[Stored records]

○ ○ ○ ○ ○ ○ ○

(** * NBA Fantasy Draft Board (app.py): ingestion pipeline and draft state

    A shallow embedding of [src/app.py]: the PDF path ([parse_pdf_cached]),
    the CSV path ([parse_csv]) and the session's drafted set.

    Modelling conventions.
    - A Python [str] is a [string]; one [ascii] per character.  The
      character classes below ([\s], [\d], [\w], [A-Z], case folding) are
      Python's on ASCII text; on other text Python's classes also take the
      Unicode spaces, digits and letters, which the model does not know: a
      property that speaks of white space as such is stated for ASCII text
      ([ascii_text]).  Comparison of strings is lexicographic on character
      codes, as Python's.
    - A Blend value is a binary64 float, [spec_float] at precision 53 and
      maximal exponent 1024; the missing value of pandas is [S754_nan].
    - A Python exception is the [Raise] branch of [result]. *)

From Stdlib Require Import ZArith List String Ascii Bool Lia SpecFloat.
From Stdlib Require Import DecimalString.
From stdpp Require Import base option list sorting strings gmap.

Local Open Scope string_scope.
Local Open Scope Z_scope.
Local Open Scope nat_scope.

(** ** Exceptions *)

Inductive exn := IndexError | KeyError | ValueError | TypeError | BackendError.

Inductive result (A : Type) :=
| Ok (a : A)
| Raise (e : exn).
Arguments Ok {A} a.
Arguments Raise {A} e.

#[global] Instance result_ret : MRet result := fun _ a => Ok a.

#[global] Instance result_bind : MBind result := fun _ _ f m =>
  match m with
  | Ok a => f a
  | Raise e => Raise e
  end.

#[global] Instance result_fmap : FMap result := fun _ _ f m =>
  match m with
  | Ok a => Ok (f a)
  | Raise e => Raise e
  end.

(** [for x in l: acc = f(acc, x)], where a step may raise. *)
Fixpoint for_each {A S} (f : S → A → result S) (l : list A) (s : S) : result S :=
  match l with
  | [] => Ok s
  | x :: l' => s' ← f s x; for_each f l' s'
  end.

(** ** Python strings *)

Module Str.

○ ○ ○ ○ ○ ○ ○

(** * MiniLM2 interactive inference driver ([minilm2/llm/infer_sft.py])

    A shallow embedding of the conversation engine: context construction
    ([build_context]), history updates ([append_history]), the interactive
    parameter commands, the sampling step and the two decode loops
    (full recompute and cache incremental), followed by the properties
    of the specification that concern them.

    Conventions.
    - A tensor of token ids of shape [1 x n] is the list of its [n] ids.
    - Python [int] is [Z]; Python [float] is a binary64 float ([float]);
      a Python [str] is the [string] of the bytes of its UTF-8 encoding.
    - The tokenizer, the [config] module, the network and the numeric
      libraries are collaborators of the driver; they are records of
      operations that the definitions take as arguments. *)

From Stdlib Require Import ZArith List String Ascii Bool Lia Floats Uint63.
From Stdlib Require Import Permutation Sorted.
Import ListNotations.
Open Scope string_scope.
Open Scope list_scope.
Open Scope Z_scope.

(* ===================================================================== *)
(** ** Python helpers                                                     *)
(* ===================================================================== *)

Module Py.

○ ○ ○ ○ ○ ○ ○

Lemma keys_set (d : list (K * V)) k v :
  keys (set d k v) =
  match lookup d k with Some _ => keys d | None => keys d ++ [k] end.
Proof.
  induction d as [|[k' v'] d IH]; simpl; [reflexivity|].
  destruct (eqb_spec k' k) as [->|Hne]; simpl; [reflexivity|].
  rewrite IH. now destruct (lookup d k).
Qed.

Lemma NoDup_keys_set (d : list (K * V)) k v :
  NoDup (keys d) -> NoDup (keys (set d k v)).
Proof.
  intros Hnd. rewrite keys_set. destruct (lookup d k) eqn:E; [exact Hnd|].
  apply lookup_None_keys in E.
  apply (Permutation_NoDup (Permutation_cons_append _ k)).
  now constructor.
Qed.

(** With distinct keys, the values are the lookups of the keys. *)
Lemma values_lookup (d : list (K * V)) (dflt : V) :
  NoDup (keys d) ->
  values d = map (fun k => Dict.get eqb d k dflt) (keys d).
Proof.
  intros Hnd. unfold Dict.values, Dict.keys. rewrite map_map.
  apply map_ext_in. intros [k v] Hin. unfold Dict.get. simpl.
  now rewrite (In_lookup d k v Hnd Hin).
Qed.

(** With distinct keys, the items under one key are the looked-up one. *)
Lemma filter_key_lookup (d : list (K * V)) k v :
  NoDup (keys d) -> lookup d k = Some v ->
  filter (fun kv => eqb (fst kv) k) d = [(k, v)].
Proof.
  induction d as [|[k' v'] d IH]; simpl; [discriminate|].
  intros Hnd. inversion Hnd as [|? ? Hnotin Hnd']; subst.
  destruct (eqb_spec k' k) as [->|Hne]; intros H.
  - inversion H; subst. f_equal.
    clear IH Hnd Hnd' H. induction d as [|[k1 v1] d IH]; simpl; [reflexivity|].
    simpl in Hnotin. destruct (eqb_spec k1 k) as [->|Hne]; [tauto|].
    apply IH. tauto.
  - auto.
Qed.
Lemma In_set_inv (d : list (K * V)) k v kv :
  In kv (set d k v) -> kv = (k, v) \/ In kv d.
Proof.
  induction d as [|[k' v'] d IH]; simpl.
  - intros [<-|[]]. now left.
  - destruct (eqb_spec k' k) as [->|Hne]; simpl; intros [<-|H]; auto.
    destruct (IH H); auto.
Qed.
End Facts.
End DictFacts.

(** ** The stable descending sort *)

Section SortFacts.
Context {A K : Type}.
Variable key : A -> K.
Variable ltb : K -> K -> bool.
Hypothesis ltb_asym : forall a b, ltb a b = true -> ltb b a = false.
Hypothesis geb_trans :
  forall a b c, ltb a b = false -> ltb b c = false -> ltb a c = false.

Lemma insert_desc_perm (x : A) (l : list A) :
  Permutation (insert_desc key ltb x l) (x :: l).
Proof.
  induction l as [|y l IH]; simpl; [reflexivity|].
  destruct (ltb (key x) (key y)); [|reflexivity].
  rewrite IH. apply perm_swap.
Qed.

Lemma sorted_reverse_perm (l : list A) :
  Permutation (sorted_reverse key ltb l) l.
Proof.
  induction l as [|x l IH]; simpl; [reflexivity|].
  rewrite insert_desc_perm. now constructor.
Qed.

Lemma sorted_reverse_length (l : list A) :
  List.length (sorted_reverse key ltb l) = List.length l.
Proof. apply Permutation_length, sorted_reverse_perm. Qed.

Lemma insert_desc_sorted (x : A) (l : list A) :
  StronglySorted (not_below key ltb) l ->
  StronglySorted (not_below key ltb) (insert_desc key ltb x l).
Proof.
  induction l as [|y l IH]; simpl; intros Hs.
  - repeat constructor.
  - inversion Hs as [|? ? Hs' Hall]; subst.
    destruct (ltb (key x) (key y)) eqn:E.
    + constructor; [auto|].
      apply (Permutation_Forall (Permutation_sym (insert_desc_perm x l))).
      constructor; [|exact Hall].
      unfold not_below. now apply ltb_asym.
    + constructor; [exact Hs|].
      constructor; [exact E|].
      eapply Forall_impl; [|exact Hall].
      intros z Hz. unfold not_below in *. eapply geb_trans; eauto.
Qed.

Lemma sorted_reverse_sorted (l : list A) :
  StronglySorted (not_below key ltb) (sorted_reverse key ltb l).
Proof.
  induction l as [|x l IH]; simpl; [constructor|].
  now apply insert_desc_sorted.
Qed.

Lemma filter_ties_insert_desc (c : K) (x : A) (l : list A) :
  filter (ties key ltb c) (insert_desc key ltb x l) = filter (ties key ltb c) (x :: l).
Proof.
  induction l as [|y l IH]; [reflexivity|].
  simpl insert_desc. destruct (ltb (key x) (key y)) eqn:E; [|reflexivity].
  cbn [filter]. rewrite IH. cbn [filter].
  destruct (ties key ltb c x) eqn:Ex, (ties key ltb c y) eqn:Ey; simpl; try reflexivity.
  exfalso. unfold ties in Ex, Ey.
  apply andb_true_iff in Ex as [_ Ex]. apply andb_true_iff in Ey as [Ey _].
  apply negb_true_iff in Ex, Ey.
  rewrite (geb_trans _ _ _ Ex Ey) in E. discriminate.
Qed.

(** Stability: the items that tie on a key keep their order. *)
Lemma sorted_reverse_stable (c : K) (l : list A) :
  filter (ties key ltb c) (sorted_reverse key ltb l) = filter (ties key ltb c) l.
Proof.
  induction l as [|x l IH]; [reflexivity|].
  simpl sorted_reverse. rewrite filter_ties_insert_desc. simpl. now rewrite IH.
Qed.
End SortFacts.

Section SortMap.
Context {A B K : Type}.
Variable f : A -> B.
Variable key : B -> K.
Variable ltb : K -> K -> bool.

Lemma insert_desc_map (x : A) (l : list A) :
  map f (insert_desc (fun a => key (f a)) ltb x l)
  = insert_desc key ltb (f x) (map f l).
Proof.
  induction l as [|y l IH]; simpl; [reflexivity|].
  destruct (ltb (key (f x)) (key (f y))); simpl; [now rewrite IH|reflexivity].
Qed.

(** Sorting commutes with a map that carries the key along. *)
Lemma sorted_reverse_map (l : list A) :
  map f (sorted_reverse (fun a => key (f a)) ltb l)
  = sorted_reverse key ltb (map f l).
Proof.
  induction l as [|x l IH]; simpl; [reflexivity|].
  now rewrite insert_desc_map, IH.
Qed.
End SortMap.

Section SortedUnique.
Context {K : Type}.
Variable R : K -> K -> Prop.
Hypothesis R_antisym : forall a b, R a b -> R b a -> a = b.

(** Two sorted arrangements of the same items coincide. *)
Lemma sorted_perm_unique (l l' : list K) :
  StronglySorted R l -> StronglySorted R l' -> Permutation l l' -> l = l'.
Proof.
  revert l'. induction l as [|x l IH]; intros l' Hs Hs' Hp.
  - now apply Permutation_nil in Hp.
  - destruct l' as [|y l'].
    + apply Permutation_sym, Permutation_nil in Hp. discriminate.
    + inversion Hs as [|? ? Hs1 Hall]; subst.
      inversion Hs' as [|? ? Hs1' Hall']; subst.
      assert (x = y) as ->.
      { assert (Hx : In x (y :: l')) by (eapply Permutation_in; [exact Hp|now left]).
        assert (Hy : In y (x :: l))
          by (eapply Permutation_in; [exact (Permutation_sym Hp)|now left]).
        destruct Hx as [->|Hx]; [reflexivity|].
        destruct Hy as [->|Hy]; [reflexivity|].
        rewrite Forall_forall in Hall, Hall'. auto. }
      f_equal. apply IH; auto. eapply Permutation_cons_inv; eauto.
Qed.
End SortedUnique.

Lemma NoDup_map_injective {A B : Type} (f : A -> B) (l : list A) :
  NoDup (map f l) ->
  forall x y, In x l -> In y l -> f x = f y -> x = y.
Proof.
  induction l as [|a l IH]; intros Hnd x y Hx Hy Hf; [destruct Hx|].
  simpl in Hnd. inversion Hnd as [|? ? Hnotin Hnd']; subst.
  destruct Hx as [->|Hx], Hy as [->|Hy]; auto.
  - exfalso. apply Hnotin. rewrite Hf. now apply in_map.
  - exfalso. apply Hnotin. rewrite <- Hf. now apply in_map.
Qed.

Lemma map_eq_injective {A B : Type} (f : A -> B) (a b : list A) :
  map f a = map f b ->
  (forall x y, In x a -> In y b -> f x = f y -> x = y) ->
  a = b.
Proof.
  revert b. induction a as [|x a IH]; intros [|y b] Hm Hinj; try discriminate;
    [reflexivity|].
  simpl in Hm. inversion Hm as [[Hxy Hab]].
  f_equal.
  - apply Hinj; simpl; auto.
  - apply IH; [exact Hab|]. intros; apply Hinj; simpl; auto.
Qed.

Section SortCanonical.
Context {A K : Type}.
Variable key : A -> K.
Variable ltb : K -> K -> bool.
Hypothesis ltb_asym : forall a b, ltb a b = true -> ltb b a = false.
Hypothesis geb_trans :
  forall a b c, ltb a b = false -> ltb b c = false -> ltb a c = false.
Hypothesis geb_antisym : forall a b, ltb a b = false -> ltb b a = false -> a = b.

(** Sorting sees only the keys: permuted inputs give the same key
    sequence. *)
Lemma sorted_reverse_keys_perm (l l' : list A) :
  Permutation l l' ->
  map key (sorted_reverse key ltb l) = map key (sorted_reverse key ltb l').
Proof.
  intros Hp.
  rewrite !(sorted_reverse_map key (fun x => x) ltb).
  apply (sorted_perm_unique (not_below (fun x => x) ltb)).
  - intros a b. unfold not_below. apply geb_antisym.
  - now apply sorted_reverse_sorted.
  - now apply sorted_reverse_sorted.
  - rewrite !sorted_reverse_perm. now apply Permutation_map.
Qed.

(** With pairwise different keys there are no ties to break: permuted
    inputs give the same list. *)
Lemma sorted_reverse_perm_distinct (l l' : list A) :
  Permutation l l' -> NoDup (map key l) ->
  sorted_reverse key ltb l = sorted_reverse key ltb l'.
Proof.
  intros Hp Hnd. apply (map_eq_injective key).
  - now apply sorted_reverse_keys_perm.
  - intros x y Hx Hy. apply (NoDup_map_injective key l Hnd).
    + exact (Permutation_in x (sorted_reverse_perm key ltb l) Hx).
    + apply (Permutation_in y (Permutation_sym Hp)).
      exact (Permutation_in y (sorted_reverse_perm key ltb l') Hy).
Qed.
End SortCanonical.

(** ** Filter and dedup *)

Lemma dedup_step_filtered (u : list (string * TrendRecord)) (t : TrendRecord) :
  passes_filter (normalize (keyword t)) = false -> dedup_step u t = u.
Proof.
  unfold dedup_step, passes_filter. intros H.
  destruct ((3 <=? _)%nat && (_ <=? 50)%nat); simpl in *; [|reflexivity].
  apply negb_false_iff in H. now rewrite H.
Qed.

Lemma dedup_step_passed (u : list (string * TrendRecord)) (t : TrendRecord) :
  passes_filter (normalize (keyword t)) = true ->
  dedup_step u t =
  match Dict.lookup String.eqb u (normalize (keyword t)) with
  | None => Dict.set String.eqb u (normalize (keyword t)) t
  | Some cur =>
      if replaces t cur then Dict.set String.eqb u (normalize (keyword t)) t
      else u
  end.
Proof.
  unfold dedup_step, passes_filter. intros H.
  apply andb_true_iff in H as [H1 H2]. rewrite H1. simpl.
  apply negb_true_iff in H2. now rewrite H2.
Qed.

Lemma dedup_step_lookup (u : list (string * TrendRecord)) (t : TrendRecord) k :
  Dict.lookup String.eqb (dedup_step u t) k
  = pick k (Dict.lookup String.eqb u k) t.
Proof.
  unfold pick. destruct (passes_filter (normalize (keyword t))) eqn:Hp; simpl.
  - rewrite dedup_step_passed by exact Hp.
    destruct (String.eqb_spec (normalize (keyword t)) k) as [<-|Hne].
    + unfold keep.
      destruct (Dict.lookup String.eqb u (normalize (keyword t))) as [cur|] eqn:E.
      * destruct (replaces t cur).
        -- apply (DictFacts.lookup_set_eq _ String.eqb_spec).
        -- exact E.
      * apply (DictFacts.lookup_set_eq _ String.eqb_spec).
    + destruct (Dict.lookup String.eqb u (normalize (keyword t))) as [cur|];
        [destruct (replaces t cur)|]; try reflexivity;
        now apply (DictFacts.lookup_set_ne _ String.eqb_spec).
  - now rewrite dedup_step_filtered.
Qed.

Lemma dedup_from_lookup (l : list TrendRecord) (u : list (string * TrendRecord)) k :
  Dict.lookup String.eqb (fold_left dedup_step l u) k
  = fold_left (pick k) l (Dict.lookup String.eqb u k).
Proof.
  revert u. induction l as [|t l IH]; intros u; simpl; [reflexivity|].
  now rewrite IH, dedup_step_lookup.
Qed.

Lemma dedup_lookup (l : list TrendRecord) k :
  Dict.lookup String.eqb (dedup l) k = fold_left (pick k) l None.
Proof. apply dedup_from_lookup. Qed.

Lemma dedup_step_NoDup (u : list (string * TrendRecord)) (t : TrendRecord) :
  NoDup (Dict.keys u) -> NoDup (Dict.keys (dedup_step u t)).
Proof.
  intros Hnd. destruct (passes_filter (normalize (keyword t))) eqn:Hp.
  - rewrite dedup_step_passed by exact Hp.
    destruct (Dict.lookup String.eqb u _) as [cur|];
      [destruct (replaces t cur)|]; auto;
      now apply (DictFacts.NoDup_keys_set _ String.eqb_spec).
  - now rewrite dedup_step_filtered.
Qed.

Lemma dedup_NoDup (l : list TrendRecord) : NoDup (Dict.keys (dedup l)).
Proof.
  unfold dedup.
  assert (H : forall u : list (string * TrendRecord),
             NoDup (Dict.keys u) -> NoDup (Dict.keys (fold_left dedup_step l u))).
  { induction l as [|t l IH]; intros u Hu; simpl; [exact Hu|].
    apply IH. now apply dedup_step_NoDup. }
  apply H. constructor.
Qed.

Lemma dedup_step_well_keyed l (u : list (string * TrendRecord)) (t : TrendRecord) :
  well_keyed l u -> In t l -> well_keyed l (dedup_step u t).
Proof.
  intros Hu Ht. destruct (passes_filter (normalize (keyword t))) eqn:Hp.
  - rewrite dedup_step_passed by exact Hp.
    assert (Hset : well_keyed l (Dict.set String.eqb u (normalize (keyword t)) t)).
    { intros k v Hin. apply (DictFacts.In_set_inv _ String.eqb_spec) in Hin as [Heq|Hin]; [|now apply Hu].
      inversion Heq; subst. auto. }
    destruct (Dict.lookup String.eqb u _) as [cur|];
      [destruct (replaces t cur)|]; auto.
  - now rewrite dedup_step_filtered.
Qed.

○ ○ ○ ○ ○ ○ ○

Return all lines from the data that include the string "ZArith".

* The answer:
From Stdlib Require Import ZArith List String Ascii Bool Lia SpecFloat.
From Stdlib Require Import ZArith List String Ascii Bool Lia Floats Uint63.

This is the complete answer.